Now if we have a winning configuration and add a symmetric configuration it is still a winning configuration: If $A$ is going to play starting from a winning configuration $W$ and we add a symmetric configuration $S$, then $A$ starts by following her winning strategy on $W$. Every time $B$ replies by changing a string in $W$, $A$ continues using her winning strategy on $W$, and every time $B$ replies by using a string in $S$, $A$ continues by a symmetric move on $S$. It is easy to see that this is a winning strategy.

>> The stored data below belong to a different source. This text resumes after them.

(** The polling loop of [get_sms_code], [n] requests left. *)
Fixpoint poll_sms (aid : string) (n : nat) : M (option string) :=
  match n with
  | O =>
      _ <- set_status aid 6;;       (* Cancelar ativação *)
      ret None
  | S n' =>
      r <- ask a_poll;;
      match r with
      | STATUS_OK code =>
          _ <- set_status aid 3;;
          ret (Some code)
      | STATUS_CANCEL => ret None
      | STATUS_WAIT => poll_sms aid n'
      end
  end.

Definition get_sms_code (aid : string) (max_attempts interval : Z)
  : M (option string) :=
  poll_sms aid (Z.to_nat max_attempts).

(** *** [PhoneVerification] *)

Definition MAX_PHONE_ATTEMPTS : nat := 3.

(** [self.used_countries.add(c)] *)
Definition exclude (c : string) : M unit :=
  _ <- modify (fun s => set_used_countries ({[c]} ∪ used_countries s) s);;
  emit (EvExclude c).

Definition _check_phone_screen : M bool :=
  try_timeout (_ <- wait_until;; ret true) (ret false).

Definition _element_exists : M bool :=
  try_catch (_ <- wait_until;; ret true) (fun _ => ret false).

(** The button loop of [_ensure_phone_verification_screen]. *)
Definition try_next_button (button_xpath : string) : M (ctl bool) :=
  try_catch
    (found <- _element_exists;;
     if found then
       _ <- find_element;;
       _ <- click;;
       ok <- _check_phone_screen;;
       if ok then ret (Return true) else ret Next
     else ret Next)
    (fun _ => ret Next).

Definition ensure_screen_attempt (attempt : Z) : M (ctl bool) :=
  try_catch
    (ok <- _check_phone_screen;;
     if ok then ret (Return true) else
     _ <- current_url;;
     _ <- driver_get;;
     ok <- _check_phone_screen;;
     if ok then ret (Return true) else
     r <- for_loop ["//span[contains(text(),'Next')]";
                    "//span[contains(text(),'Continue')]";
                    "//button[contains(@class, 'VfPpkd-LgbsSe')]"]
                   try_next_button;;
     match r with
     | Some b => ret (Return b)
     | None => ret Next
     end)
    (fun _ => ret Next).

Definition _ensure_phone_verification_screen (max_attempts : nat) : M bool :=
  r <- for_loop (Z.of_nat <$> seq 0 max_attempts) ensure_screen_attempt;;
  match r with
  | Some b => ret b
  | None => ret false
  end.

Now we prove that the above configuration is a winning one, and hence that $A$ has a winning strategy. You can not make a turn on a string of length $1$. Hence we just have to prove that the configuration with three strings of length $4$, $8$ and $9$ is a winning strategy. First $A$ erase the two middle numbers in the string of length $9$, and hence reduces it to two strings of lengths $3$ and $4$, leaving a configuration with two strings of length $3$ and $8$ plus a symmetric configuration. Now player $B$ can either play on the string of length $3$, leaving a string of length $8$, or $B$ can play on the string on length $8$ leaving either: one string of length $6$, one string of length $5$, two strings of length $2$ and $4$, two strings of length $3$. This shows how $A$ replies:

$B$ leaves	$8$	$3+6$	$3+5$	$3+2+4$	$3+3+3$
$A$ leaves	$3+3$	$3+3$	$3+3$	$3+2$	$3+3$

Notice that $A$ can destroy a string of length $3$ or $4$ in one turn. The situation $3+2$ is essentially symmetric since you can only make one move on each string. Hence $A$ leaves a symmetric configuration to $B$ in all the cases, and hence $A$ has a winning strategy.